- [ABOUT THIS EXERCISE]:
In the entries that follow, the line with "m ← on_tree" opens the range and the line with "(** [_compute_prefix_matches] *)" closes it; repeat that range exactly, both lines included.
====== DATASET RECORDS ======
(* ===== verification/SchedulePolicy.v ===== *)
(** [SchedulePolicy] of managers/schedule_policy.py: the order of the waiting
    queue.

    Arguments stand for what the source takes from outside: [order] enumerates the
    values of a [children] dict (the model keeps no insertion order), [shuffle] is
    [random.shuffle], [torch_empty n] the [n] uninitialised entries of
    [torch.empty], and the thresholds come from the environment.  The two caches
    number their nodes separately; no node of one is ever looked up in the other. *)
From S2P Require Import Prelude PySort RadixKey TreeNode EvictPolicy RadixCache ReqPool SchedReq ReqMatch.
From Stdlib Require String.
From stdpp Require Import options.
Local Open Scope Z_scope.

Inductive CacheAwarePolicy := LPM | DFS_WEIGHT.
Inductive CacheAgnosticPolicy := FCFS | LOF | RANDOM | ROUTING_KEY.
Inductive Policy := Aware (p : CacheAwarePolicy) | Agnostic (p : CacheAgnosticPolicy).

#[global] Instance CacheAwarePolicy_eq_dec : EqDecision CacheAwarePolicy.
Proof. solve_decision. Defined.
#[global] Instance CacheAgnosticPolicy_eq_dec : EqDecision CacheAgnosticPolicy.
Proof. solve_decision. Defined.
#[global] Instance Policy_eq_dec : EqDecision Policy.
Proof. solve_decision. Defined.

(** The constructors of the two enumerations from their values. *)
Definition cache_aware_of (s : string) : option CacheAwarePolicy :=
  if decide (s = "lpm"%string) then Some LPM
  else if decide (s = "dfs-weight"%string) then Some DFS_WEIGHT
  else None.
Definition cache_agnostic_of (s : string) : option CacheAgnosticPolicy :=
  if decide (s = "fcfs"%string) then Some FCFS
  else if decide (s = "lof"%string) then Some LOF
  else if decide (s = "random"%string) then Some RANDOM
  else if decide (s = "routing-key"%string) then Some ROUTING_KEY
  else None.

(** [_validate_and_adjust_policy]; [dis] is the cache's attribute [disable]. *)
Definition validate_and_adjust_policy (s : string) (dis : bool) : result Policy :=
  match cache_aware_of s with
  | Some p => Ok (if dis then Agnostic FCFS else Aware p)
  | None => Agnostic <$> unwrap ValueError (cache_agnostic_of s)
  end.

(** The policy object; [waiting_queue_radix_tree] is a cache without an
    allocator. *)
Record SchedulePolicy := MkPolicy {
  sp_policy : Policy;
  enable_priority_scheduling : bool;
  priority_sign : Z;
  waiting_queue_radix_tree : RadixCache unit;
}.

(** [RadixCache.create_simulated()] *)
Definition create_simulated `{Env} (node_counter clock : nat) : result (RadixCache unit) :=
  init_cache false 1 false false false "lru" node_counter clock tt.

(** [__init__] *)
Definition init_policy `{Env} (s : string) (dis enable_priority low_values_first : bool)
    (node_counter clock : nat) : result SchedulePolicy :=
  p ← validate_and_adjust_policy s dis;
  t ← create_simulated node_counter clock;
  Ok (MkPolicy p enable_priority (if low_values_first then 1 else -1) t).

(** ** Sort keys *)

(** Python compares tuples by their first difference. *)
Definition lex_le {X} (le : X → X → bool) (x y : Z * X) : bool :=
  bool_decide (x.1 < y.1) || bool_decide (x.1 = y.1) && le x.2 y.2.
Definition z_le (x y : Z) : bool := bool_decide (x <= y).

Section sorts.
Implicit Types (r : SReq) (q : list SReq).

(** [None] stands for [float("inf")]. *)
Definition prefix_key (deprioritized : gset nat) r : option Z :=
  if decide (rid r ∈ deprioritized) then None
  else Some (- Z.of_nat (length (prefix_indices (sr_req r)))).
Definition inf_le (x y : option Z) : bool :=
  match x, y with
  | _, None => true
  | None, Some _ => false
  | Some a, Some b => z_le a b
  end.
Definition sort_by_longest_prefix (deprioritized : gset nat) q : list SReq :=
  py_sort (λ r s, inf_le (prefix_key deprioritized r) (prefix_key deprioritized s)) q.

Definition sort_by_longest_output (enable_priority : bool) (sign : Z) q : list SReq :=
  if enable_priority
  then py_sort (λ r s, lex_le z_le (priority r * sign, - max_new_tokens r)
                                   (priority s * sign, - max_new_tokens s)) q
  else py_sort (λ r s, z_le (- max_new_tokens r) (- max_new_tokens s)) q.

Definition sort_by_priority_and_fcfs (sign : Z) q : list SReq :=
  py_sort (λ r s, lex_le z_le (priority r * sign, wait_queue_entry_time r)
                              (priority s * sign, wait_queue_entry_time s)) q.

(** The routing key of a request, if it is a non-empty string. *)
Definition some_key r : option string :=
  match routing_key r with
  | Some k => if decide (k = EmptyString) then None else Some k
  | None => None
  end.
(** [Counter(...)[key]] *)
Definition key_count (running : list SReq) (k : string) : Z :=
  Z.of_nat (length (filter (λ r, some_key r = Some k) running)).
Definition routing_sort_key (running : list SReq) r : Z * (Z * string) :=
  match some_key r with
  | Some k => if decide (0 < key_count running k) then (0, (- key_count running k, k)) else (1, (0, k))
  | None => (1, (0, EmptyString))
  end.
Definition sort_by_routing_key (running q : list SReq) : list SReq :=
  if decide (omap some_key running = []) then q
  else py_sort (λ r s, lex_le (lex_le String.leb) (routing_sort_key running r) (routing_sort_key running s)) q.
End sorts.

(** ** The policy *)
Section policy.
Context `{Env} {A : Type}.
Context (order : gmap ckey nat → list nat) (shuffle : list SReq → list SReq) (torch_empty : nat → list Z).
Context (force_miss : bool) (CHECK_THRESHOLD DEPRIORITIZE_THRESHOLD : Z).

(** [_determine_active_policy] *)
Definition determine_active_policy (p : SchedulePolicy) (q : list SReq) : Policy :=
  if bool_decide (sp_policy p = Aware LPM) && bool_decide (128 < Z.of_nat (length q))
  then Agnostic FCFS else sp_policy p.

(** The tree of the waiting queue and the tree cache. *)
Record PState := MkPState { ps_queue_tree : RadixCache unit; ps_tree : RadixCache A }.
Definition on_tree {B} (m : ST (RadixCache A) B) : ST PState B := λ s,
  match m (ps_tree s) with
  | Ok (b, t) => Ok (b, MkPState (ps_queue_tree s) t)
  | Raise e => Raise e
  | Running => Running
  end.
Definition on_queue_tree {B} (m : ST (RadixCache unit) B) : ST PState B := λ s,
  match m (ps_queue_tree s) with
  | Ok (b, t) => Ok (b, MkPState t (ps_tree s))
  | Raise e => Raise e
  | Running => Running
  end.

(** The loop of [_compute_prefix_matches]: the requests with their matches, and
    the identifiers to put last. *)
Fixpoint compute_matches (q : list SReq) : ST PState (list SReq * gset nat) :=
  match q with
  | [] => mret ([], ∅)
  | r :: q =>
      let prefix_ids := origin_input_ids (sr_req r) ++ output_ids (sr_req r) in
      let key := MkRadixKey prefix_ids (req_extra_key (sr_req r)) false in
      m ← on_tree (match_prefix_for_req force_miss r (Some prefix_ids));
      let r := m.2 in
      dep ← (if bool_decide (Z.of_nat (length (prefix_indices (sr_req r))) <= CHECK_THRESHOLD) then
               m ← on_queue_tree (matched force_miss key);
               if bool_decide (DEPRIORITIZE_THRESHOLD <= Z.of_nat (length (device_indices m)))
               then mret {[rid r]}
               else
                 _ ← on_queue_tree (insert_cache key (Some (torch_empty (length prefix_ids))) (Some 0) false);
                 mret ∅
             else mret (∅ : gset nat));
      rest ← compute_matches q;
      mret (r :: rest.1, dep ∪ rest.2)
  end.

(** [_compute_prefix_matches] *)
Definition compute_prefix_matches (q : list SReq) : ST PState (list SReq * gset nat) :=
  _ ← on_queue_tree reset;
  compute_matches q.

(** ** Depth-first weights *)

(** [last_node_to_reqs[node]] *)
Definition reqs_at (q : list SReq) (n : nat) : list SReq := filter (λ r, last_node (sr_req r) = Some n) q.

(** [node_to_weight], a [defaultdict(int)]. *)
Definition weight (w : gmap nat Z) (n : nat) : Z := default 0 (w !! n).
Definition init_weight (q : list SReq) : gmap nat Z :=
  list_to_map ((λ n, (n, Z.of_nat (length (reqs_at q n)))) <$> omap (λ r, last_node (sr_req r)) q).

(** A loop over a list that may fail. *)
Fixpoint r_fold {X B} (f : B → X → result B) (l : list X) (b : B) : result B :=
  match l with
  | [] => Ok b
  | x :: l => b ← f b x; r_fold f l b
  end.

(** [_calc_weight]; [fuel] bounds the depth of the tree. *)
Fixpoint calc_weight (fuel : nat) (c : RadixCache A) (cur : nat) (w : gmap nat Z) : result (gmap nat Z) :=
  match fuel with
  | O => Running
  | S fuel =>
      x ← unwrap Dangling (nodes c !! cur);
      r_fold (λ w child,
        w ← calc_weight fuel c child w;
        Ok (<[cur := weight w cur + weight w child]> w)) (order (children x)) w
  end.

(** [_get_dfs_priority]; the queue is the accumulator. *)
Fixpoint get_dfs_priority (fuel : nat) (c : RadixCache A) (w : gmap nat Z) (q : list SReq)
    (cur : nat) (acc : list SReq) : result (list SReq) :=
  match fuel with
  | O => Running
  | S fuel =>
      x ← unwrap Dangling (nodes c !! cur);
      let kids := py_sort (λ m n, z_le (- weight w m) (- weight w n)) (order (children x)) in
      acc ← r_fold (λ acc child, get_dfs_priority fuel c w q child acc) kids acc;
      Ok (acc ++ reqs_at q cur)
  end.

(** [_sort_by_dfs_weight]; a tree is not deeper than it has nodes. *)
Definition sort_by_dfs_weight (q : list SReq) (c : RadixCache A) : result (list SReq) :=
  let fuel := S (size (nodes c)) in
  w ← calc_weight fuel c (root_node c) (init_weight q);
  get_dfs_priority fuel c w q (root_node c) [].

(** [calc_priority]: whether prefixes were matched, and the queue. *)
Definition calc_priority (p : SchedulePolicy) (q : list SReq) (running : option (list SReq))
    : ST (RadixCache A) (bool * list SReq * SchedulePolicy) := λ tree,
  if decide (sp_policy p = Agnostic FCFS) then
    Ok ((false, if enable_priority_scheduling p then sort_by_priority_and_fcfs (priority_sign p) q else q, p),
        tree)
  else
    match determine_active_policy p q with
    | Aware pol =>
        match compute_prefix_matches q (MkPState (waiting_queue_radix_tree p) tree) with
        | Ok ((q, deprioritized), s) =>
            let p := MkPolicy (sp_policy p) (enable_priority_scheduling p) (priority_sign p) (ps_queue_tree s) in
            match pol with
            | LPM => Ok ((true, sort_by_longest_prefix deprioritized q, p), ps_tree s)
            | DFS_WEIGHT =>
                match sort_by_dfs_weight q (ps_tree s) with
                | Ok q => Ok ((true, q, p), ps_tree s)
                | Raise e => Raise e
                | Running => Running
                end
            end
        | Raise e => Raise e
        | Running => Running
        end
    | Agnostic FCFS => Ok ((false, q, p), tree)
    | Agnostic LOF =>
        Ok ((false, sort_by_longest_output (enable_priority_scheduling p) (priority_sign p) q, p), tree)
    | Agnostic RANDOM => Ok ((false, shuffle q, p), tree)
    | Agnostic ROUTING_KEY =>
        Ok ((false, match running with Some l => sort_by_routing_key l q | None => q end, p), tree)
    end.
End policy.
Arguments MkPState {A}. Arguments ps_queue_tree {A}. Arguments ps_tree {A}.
======
====== DATASET RECORDS ======
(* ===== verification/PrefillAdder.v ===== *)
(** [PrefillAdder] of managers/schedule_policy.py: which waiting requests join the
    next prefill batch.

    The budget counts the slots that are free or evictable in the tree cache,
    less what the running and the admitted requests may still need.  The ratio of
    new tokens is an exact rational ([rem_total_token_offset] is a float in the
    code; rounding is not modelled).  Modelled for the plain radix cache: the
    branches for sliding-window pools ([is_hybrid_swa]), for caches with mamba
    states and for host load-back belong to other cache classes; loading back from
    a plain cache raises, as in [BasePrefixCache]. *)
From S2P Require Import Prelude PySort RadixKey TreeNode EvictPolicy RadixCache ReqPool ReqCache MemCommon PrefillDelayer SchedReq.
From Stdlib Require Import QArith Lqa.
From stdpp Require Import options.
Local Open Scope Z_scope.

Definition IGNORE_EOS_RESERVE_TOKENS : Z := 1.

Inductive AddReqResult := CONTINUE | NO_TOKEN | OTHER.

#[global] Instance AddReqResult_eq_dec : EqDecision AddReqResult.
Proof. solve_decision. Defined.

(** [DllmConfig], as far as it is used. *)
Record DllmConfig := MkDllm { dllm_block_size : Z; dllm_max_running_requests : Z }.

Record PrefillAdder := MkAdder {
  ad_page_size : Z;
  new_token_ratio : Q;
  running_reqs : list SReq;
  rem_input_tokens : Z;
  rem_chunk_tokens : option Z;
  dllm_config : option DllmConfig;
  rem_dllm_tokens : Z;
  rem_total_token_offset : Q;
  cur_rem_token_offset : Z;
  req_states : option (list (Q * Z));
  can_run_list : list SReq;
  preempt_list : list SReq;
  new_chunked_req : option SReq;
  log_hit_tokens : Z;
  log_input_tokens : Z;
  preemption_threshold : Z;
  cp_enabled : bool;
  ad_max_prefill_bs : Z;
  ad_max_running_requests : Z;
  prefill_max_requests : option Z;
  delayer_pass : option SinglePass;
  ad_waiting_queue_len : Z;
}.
======
====== DATASET RECORDS ======
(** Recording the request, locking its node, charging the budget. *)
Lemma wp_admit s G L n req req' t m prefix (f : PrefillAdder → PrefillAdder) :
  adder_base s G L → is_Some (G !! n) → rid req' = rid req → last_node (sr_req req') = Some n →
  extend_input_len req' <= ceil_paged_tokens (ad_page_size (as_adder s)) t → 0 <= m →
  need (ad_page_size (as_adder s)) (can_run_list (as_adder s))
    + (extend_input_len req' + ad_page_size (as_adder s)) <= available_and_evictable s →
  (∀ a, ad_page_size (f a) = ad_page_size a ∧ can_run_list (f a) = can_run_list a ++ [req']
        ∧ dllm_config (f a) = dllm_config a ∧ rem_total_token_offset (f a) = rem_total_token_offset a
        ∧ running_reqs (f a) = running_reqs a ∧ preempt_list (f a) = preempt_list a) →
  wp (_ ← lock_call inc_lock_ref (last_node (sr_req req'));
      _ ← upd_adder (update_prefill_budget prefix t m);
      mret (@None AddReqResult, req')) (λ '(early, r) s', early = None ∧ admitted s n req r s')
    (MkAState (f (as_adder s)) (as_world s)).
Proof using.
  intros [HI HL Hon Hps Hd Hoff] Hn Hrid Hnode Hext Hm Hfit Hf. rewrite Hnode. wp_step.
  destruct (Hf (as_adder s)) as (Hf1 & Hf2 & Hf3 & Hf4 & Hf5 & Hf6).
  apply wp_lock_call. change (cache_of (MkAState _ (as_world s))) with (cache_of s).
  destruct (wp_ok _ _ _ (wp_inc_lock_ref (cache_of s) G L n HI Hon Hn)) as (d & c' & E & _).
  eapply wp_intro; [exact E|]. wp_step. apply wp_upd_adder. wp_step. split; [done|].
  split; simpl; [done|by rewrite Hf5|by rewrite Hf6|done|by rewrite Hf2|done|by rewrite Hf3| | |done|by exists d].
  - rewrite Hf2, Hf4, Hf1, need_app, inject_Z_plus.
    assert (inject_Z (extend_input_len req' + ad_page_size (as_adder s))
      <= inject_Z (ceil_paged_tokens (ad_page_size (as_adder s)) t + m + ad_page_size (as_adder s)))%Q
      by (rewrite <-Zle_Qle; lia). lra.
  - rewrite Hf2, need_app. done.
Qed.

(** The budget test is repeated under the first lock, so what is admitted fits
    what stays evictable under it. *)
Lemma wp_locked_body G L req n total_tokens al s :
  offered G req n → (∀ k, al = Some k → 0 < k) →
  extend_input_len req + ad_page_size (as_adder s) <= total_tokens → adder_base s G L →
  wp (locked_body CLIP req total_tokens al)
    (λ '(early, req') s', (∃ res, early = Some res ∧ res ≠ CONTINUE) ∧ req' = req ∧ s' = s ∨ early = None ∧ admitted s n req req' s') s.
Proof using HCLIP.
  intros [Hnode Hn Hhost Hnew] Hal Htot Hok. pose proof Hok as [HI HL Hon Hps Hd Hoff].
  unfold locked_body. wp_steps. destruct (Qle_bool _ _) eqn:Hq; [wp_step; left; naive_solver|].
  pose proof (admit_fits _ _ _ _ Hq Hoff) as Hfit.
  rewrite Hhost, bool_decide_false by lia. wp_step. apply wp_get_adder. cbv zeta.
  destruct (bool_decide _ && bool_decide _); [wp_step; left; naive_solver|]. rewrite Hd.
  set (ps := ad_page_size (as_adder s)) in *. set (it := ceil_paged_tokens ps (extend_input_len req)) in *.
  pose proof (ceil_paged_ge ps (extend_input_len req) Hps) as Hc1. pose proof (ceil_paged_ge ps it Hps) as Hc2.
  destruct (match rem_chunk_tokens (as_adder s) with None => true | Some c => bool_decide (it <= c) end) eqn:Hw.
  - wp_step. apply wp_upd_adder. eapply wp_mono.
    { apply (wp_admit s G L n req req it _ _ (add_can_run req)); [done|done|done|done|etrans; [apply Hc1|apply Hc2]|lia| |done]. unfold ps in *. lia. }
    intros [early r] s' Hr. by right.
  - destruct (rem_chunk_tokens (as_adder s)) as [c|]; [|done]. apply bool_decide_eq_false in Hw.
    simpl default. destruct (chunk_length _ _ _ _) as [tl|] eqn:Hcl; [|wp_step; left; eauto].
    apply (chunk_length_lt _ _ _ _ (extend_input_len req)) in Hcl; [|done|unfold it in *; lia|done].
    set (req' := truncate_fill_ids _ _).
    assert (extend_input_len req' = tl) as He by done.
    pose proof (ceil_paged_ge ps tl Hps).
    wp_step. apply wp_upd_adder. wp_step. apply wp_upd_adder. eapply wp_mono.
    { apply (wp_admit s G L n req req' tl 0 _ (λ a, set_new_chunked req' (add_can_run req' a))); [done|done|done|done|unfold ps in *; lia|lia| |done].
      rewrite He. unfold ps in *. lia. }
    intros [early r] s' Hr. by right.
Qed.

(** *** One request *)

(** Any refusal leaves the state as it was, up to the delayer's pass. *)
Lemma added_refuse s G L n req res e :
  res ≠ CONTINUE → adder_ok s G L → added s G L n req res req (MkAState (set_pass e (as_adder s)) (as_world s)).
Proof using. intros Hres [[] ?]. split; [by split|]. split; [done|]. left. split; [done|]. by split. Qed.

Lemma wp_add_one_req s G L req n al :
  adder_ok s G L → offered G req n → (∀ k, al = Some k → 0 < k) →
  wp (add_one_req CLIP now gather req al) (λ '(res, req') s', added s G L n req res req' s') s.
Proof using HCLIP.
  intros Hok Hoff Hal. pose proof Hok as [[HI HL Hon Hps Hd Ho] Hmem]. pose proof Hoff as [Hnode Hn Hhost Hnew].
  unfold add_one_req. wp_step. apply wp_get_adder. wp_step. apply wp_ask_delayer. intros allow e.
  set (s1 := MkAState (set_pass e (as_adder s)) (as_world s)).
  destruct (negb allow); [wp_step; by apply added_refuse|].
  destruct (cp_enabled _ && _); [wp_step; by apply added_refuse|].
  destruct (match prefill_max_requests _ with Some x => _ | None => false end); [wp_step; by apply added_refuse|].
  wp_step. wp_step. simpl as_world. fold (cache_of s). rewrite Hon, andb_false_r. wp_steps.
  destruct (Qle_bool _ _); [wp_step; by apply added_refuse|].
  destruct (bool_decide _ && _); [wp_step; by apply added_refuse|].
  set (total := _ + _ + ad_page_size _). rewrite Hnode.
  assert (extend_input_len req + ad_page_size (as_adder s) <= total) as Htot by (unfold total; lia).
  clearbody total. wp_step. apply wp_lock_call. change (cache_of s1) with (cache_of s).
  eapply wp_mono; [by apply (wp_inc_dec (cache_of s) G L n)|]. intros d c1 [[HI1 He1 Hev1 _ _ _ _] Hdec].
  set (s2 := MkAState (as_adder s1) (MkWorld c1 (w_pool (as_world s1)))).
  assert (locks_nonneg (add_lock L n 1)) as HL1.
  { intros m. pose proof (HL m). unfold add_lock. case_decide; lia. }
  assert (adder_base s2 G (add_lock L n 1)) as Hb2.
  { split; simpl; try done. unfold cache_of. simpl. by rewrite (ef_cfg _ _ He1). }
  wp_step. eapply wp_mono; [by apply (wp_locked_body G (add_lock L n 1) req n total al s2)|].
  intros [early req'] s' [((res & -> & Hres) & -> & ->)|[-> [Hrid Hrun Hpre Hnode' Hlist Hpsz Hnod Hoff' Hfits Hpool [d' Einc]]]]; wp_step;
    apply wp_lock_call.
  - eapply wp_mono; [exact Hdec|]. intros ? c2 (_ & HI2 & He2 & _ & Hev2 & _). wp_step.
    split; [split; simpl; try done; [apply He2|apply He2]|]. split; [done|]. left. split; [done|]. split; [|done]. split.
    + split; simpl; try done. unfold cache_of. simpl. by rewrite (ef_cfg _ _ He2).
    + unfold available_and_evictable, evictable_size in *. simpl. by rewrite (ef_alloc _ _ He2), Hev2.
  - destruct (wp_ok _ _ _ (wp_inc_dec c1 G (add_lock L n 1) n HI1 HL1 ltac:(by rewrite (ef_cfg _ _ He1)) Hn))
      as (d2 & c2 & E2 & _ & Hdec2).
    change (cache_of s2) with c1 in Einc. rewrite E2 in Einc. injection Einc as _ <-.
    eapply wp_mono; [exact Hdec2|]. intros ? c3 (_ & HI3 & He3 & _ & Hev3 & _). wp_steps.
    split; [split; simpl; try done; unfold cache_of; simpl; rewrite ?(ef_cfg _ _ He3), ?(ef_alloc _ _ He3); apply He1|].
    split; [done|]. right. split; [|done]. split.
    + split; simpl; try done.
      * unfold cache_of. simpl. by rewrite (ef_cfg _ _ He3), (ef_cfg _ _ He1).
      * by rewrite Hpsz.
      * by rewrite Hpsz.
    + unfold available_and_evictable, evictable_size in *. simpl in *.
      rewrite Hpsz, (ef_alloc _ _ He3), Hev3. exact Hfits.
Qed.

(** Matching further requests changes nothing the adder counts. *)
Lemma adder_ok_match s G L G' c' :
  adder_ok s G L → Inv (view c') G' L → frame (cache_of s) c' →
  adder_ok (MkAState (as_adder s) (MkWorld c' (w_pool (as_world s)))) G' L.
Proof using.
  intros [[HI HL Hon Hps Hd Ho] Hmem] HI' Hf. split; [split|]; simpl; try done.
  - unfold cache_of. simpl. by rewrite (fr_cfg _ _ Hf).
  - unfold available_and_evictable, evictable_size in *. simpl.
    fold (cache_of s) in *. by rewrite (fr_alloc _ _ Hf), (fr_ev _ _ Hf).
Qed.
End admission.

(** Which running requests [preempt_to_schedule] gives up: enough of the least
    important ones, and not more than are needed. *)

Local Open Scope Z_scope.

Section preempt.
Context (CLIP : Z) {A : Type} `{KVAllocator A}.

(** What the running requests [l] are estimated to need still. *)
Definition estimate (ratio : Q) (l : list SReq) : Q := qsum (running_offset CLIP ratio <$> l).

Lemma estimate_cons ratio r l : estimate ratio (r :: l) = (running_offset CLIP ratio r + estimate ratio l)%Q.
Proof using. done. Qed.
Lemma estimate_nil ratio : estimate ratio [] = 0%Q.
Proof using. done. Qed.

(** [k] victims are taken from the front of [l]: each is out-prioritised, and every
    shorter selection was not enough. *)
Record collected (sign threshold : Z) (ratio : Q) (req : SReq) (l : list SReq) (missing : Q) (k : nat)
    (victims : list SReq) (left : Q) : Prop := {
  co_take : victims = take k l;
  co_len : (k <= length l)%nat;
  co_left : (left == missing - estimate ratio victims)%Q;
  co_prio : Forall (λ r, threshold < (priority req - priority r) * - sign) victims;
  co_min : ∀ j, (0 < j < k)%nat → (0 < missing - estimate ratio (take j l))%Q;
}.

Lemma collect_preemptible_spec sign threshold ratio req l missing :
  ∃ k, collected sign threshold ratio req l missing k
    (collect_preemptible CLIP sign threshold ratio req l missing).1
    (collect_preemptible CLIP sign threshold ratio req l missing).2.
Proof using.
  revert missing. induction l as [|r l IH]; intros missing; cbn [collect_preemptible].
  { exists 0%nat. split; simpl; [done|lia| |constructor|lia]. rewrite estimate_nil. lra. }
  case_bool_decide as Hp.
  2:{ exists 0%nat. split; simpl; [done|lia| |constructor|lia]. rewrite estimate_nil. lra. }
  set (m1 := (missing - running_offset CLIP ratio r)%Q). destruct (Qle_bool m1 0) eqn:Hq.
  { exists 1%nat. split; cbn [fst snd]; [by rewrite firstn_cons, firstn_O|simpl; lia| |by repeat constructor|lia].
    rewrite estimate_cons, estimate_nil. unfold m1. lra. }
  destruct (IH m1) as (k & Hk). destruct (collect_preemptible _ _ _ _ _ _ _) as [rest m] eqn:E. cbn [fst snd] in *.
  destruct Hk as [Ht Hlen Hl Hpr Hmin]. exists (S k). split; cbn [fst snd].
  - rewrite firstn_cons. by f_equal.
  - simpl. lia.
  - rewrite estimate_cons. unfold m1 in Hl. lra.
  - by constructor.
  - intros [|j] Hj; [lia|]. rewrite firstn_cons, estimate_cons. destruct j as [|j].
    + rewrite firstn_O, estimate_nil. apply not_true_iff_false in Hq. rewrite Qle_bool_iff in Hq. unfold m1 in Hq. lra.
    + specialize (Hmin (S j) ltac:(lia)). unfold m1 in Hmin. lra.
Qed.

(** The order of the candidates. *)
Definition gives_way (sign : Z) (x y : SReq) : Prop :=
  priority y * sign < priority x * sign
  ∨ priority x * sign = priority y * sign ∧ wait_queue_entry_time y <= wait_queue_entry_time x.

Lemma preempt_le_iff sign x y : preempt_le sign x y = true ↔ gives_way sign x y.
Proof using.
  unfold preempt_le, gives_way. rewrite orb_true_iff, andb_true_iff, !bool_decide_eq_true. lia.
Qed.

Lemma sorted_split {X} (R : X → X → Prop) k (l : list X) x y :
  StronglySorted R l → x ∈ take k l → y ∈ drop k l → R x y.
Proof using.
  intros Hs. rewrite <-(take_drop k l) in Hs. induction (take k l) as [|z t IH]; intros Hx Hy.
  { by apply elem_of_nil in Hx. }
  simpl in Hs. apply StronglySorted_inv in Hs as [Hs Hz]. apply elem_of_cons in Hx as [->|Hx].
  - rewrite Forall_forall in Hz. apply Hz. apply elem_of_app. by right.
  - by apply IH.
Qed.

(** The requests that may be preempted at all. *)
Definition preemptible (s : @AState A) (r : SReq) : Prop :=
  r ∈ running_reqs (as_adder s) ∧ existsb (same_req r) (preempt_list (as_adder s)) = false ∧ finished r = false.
======
- [SOLVED PROBLEM]:
      m ← on_tree (match_prefix_for_req force_miss r (Some prefix_ids));
      let r := m.2 in
      dep ← (if bool_decide (Z.of_nat (length (prefix_indices (sr_req r))) <= CHECK_THRESHOLD) then
               m ← on_queue_tree (matched force_miss key);
               if bool_decide (DEPRIORITIZE_THRESHOLD <= Z.of_nat (length (device_indices m)))
               then mret {[rid r]}
               else
                 _ ← on_queue_tree (insert_cache key (Some (torch_empty (length prefix_ids))) (Some 0) false);
                 mret ∅
             else mret (∅ : gset nat));
      rest ← compute_matches q;
      mret (r :: rest.1, dep ∪ rest.2)
  end.

(** [_compute_prefix_matches] *)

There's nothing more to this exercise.